§ What this task involves: In which lines of the data does the string "pose" appear? Copy every one.

§ Material for the task:
(* ===== verification/WalStorageSafety.v ===== *)
(** The operations of [PhysicalStorage] as a whole: they never panic, they keep
    the LSNs and the segment files in order, the bytes that are written are those
    that are read back, and what is flushed is durable, whichever system calls
    fail. *)

From S2P Require Import Prelude Text Lsns Membership TermHistories WalDecoders SkStates.
From S2P Require Import WalStorages WalEndFacts WalStorageFacts WalDiskFacts.
From stdpp Require Import gmap.
Local Open Scope Z_scope.

Import PhysicalStorage.

Local Notation size := WAL_SEGMENT_SIZE.

(** What the invariants of the files depend on. *)
Definition files (s : t) := (disk s, file s, pending_wal_truncation s, write_lsn s, flush_lsn s).

Lemma seg_inv_files s s' : files s' = files s → seg_inv s → seg_inv s'.
Proof.
  unfold files. intros [= E1 E2 E3 E4 E5] [D1 D2 D3 D4]. unfold seg, off in *.
  split; unfold seg, off; rewrite ?E1, ?E2, ?E3, ?E4; done.
Qed.

Lemma dur_inv_files start s s' : files s' = files s → dur_inv start s → dur_inv start s'.
Proof. unfold files. intros [= E1 E2 E3 E4 E5] D. unfold dur_inv, seg in *. by rewrite E1, E4, E5. Qed.

(** Putting two postconditions together. *)
Lemma wp_and {S E A} (m : M S E A) (P Q : result E A → S → Prop) s :
  wp m P s → wp m Q s → wp m (λ r s', P r s' ∧ Q r s') s.
Proof. by split. Qed.

(** What holds of every state with the same view holds after a method that keeps it. *)
Lemma wp_view {S E V A} (view : S → V) (m : M S E A) (Q : result E A → S → Prop) s :
  keeps view m → (∀ r s', view s' = view s → Q r s') → wp m Q s.
Proof. intros Hk HQ. apply HQ, Hk. Qed.

Section ops.
Context `{WalLayoutLaws} (generate_wal_segment : Z → Lsn → bytes).

Lemma decode_records_files buf : keeps files (decode_records buf).
Proof.
  intros s. unfold decode_records. destruct (WalStreamDecoder.drain _) as [[[rs o] d]|]; [|done].
  assert (files (foldl (λ s (r : Lsn * bytes), on_record r.1 s) s rs) = files s) as E.
  { revert s. induction rs as [|r rs IH]; intros s; [done|]. simpl. rewrite IH. unfold on_record.
    by destruct (r.1 <=? _). }
  destruct o as [[]|e|]; exact E.
Qed.

Lemma after_write_files buf (b : bool) p :
  keeps files (_ ← whenM b (modifyS (set_decoder (WalStreamDecoder.new p)));
    _ ← modifyS (λ s, if write_record_lsn s <=? flush_lsn s then set_flush_record_lsn (write_record_lsn s) s else s);
    decode_records buf).
Proof.
  apply keeps_bind; [apply keeps_when, keeps_modify; done|]. intros _. apply keeps_bind; [|intros _; apply decode_records_files].
  apply keeps_modify. intros s. by destruct (_ <=? _).
Qed.

(** Where a write may go: at the end, or anywhere in a WAL without data. *)
Lemma write_wal_disk startpos buf s :
  wal_inv s → seg_inv s → startpos + Z.of_nat (length buf) ≤ LSN_LIMIT →
  wp (write_wal startpos buf) (λ r s',
    r ≠ Panic ∧ wal_inv s' ∧ flush_record_lsn s ≤ flush_record_lsn s' ∧ seg_inv s' ∧ (∀ start, dur_inv start s → dur_inv start s') ∧
    below_kept (write_lsn s) (disk s) (disk s') ∧
    (r = Ok tt → startpos = write_lsn s ∧ write_lsn s' = startpos + Z.of_nat (length buf) ∧
      ∀ i b, buf !! i = Some b → seen (disk s') (startpos + Z.of_nat i) = b)) s.
Proof.
  intros Hinv Hseg Hlim. pose proof (write_wal_law startpos buf s Hinv Hlim) as Hlaw.
  pose proof Hinv as [Hsz (Hwf & Hl0 & Hav) Hsk Hw Hfl Hfr Hfloor Havail Hsegm Hpend Hzero].
  assert (wp (write_wal startpos buf) (λ r s',
    (startpos = write_lsn s → pending_wal_truncation s = false → (write_loop (length buf) buf s).1 ≠ Panic) ∧
    seg_inv s' ∧ (∀ start, dur_inv start s → dur_inv start s') ∧ below_kept (write_lsn s) (disk s) (disk s') ∧
    (r = Ok tt → startpos = write_lsn s ∧ write_lsn s' = startpos + Z.of_nat (length buf) ∧
      ∀ i b, buf !! i = Some b → seen (disk s') (startpos + Z.of_nat i) = b)) s) as Hdisk; [|].
  2: { eapply wp_mono; [exact (wp_and _ _ _ _ Hlaw Hdisk)|].
    intros r s' [[(E & Ep & Hp)|(Hr & Hi & Hle)] (Hnp & H1 & H2 & H3 & H4)]; [by destruct (Hnp E Ep)|by split_and!]. }
  clear Hlaw. assert (∀ e, seg_inv s ∧ (∀ start, dur_inv start s → dur_inv start s) ∧ below_kept (write_lsn s) (disk s) (disk s) ∧
    (Err (E := WalError) (A := unit) e = Ok tt → startpos = write_lsn s ∧ write_lsn s = startpos + Z.of_nat (length buf) ∧
      ∀ i b, buf !! i = Some b → seen (disk s) (startpos + Z.of_nat i) = b)) as Hbail by (intros e; split_and!; done || apply below_kept_refl).
  unfold write_wal. apply wp_bind. unfold wp at 1. cbn [getS fst snd wp_next].
  destruct (Z.ltb_spec startpos (write_lsn s)) as [|Hge]; [split; [lia|apply Hbail]|].
  destruct (_ && _) eqn:Egap; [split; [lia|apply Hbail]|].
  destruct (pending_wal_truncation s) eqn:Ep; [split; [done|apply Hbail]|].
  destruct (Hpend eq_refl) as [Hw0 Hwr0]. assert (startpos = write_lsn s) as -> by lia.
  apply wp_bind. unfold write_exact. apply wp_bind. unfold wp at 1. cbn [getS fst snd wp_next].
  rewrite Z.eqb_refl. cbn [negb whenM]. apply wp_bind. unfold wp at 1. cbn [mret M_ret fst snd wp_next].
  pose proof (write_loop_disk (length buf) buf s ltac:(lia) Hsz ltac:(lia) Hfl Hlim Ep Hseg) as Hloop.
  pose proof (write_loop_spec (length buf) buf s ltac:(lia) Hsz ltac:(lia) Hfl Hlim) as Hlsn.
  unfold wp in Hloop, Hlsn |- * at 1. destruct (write_loop (length buf) buf s) as [r s1]. cbn [fst snd] in *.
  destruct Hloop as [A1 A2 A3 A4 A5], Hlsn as (_ & _ & R3).
  destruct r as [[]|e|]; cbn [wp_next]; [|by split_and!|done].
  apply wp_bind. unfold wp at 1. cbn [getS fst snd wp_next].
  apply (wp_view files).
  { apply keeps_bind; [destruct (WalStreamDecoder.available _); apply keeps_lift|]. intros l. apply after_write_files. }
  intros r s' E. split; [done|]. pose proof E as [= E1 E2 E3 E4 E5]. rewrite E1, E4.
  split_and!; [by apply (seg_inv_files s1)|intros start D; by apply (dur_inv_files start s1); [|apply A3]|done|auto].
Qed.

Lemma flush_wal_disk s :
  wal_inv s → seg_inv s →
  wp flush_wal (λ r s',
    r ≠ Panic ∧ wal_inv s' ∧ flush_record_lsn s ≤ flush_record_lsn s' ∧ seg_inv s' ∧ (∀ start, dur_inv start s → dur_inv start s') ∧
    seen (disk s') = seen (disk s) ∧ write_lsn s' = write_lsn s ∧
    (r = Ok tt → flush_record_lsn s' = write_record_lsn s ∧ (flush_record_lsn s < write_record_lsn s → flush_lsn s' = write_lsn s))) s.
Proof.
  intros Hinv Hseg. pose proof (flush_wal_law s Hinv) as Hlaw. pose proof Hinv as [Hsz _ _ _ _ _ _ _ _ _ _].
  assert (wp flush_wal (λ r s', r ≠ Panic ∧ seg_inv s' ∧ (∀ start, dur_inv start s → dur_inv start s') ∧ seen (disk s') = seen (disk s) ∧
    write_lsn s' = write_lsn s ∧
    (r = Ok tt → flush_record_lsn s' = write_record_lsn s ∧ (flush_record_lsn s < write_record_lsn s → flush_lsn s' = write_lsn s))) s) as Hdisk.
  2: { eapply wp_mono; [exact (wp_and _ _ _ _ Hlaw Hdisk)|]. intros r s' [Hl (Hr & H1 & H2 & H3 & H4 & H5)].
    destruct (Hl Hr). by split_and!. }
  clear Hlaw. unfold flush_wal. apply wp_bind. unfold wp at 1. cbn [getS fst snd wp_next].
  destruct (Z.eqb_spec (flush_record_lsn s) (write_record_lsn s)) as [E|E]; [split_and!; try done; intros _; split; [done|lia]|].
  destruct (file s) eqn:Ef; [|by split_and!]. destruct (di_file s Hseg Ef) as [Ep Eo].
  apply wp_bind. unfold wp at 1. cbn [modifyS fst snd wp_next]. apply wp_bind. unfold fdatasync_file.
  apply wp_bind. unfold wp at 1. cbn [getS fst snd wp_next].
  assert (∀ d', segments d' = segments (disk s) → ∀ v, seg_inv (set_io v (set_disk d' (set_file false s)))) as Hoff.
  { intros d' Ed v. destruct Hseg as [D1 D2 D3 D4]. split; cbn; rewrite ?Ed; done. }
  unfold disk_call. apply wp_syscall; [intros v|intros v; by split_and!; [|apply Hoff|..]].
  unfold wp at 1. cbn [modifyS fst snd wp_next]. apply wp_bind. unfold wp at 1. cbn [modifyS fst snd wp_next].
  unfold wp. cbn. split_and!; try done.
  - destruct Hseg as [D1 D2 D3 D4]. split; cbn; try done.
  - intros start D l Hl. unfold seg in Hl. cbn in Hl. fold (seg s) in Hl. destruct (seg_off s) as [Ew Hoff2]. cbn.
    rewrite Hsz. destruct (in_segment size _ l) eqn:El; [done|]. apply D. unfold in_segment in El. fold (seg s) in El.
    unfold WAL_SEGMENT_SIZE in *. lia.
Qed.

§ Answer to the exercise:
  intros Hinv Hseg Hlim. pose proof (write_wal_law startpos buf s Hinv Hlim) as Hlaw.
  pose proof Hinv as [Hsz (Hwf & Hl0 & Hav) Hsk Hw Hfl Hfr Hfloor Havail Hsegm Hpend Hzero].
  pose proof (write_loop_disk (length buf) buf s ltac:(lia) Hsz ltac:(lia) Hfl Hlim Ep Hseg) as Hloop.
  pose proof (write_loop_spec (length buf) buf s ltac:(lia) Hsz ltac:(lia) Hfl Hlim) as Hlsn.
  intros r s' E. split; [done|]. pose proof E as [= E1 E2 E3 E4 E5]. rewrite E1, E4.
  intros Hinv Hseg. pose proof (flush_wal_law s Hinv) as Hlaw. pose proof Hinv as [Hsz _ _ _ _ _ _ _ _ _ _].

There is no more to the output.